• **TASK OBJECTIVE**
Two lines in the data below mark the range: the one with "(** The replacement" and the one with "s => json_quote s". Return both, along with every line between them, exactly.

BEGIN DATASET RECORDS

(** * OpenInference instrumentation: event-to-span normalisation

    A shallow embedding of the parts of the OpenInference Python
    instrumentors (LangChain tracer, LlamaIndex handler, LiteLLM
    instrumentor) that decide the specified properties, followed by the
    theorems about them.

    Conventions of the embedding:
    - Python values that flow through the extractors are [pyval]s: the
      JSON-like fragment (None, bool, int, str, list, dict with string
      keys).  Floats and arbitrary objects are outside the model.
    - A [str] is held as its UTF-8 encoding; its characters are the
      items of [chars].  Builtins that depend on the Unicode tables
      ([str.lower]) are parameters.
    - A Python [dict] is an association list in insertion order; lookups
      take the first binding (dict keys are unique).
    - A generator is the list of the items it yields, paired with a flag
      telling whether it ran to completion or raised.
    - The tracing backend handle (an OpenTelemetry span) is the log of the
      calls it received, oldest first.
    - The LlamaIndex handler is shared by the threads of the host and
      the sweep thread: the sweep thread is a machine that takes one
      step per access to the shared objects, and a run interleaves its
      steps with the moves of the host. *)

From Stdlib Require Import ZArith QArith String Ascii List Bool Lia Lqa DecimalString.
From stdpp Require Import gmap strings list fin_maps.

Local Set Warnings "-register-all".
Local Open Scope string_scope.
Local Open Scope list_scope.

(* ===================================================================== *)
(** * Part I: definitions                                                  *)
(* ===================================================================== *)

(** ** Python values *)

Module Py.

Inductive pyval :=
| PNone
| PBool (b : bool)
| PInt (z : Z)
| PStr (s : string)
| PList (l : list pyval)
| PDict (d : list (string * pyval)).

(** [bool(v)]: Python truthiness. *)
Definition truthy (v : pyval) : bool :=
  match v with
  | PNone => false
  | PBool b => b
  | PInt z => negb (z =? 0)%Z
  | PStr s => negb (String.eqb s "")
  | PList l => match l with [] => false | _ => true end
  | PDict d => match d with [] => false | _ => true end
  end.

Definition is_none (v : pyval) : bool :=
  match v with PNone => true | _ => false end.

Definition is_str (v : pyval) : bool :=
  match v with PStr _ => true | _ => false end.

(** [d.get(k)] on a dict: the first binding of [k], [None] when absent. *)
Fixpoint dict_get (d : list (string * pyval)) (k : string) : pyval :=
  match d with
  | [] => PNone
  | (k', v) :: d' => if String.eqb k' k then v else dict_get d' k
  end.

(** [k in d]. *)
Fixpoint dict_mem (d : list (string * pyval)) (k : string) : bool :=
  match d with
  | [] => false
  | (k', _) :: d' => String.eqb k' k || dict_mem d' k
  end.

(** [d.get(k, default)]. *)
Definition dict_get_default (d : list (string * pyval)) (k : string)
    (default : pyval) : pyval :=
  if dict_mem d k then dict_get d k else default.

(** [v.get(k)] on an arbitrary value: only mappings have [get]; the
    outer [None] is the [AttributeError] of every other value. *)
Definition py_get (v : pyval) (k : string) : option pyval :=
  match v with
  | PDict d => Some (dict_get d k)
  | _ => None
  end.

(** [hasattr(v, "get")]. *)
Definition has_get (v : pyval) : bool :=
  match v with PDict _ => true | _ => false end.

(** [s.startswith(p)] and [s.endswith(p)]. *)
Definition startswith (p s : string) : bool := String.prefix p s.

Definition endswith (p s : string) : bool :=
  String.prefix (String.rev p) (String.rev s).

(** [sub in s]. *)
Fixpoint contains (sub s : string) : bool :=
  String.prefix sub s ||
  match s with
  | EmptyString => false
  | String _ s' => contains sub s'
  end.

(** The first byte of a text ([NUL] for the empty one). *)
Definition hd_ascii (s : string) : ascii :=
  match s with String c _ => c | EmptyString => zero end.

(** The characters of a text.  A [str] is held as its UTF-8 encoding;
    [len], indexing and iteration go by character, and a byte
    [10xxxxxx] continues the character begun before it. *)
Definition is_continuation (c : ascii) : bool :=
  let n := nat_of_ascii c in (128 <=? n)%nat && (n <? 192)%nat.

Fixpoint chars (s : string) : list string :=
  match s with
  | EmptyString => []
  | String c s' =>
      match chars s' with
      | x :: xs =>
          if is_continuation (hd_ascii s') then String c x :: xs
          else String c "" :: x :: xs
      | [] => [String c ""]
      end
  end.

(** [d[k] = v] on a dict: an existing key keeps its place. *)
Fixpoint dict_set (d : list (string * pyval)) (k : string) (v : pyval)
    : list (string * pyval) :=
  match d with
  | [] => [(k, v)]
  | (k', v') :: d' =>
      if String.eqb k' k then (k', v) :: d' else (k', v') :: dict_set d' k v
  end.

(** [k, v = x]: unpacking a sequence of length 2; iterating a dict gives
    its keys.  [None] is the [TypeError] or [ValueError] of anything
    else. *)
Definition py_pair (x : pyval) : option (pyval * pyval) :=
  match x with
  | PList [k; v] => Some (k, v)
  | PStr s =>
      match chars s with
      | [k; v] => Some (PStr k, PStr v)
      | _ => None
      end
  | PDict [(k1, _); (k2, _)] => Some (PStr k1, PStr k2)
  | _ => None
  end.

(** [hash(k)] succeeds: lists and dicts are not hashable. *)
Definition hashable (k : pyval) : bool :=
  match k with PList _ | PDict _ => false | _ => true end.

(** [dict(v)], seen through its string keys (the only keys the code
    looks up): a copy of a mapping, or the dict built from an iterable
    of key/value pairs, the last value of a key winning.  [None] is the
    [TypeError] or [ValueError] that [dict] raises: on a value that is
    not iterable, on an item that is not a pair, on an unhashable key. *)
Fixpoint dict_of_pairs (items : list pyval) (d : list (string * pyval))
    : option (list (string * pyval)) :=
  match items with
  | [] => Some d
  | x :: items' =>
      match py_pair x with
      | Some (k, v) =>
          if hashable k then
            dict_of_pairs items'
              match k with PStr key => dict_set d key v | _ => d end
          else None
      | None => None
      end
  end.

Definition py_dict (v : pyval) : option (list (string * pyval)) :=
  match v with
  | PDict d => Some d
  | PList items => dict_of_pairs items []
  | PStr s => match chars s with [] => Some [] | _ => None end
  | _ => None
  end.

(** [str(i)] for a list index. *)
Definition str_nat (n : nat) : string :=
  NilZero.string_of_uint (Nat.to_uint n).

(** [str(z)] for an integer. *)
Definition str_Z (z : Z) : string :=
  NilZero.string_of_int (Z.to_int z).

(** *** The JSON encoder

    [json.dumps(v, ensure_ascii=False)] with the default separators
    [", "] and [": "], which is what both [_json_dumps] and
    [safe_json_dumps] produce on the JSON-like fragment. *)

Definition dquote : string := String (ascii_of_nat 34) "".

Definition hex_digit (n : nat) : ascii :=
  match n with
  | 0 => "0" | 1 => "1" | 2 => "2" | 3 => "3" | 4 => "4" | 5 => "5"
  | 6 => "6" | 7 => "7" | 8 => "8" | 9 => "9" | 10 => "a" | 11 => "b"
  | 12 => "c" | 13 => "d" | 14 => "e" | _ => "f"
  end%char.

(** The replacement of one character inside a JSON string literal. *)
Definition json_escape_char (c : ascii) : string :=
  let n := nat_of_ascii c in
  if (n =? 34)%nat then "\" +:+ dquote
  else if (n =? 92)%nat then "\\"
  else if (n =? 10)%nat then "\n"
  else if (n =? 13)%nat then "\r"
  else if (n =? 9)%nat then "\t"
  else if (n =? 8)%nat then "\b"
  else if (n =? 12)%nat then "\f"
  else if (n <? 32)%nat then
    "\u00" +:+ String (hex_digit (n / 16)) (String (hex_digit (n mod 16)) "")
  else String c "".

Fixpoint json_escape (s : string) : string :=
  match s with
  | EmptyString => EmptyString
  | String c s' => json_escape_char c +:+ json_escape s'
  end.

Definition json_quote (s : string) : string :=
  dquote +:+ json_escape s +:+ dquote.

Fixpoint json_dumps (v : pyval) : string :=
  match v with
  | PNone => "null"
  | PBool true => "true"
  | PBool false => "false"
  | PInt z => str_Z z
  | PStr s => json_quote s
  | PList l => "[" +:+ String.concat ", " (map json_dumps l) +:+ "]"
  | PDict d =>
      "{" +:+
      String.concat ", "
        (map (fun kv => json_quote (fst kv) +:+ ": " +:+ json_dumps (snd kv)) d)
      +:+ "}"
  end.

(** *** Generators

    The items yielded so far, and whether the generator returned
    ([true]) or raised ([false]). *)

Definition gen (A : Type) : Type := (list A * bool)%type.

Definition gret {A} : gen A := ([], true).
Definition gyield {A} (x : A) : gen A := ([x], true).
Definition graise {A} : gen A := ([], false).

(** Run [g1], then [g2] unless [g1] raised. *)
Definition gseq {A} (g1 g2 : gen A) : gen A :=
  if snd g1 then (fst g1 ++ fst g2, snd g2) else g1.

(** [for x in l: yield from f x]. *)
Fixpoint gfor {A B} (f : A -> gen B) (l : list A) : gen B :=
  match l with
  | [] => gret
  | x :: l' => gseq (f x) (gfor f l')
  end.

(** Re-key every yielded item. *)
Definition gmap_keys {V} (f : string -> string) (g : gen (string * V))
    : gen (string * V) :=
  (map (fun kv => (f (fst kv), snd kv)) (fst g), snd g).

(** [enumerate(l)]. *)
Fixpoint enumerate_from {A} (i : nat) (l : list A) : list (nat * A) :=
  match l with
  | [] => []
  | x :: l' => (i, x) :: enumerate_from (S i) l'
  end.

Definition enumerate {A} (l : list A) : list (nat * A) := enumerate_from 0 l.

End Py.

END DATASET RECORDS

• **WRITTEN ANSWER**
(** The replacement of one character inside a JSON string literal. *)
Definition json_escape_char (c : ascii) : string :=
  let n := nat_of_ascii c in
  if (n =? 34)%nat then "\" +:+ dquote
  else if (n =? 92)%nat then "\\"
  else if (n =? 10)%nat then "\n"
  else if (n =? 13)%nat then "\r"
  else if (n =? 9)%nat then "\t"
  else if (n =? 8)%nat then "\b"
  else if (n =? 12)%nat then "\f"
  else if (n <? 32)%nat then
    "\u00" +:+ String (hex_digit (n / 16)) (String (hex_digit (n mod 16)) "")
  else String c "".

Fixpoint json_escape (s : string) : string :=
  match s with
  | EmptyString => EmptyString
  | String c s' => json_escape_char c +:+ json_escape s'
  end.

Definition json_quote (s : string) : string :=
  dquote +:+ json_escape s +:+ dquote.

Fixpoint json_dumps (v : pyval) : string :=
  match v with
  | PNone => "null"
  | PBool true => "true"
  | PBool false => "false"
  | PInt z => str_Z z
  | PStr s => json_quote s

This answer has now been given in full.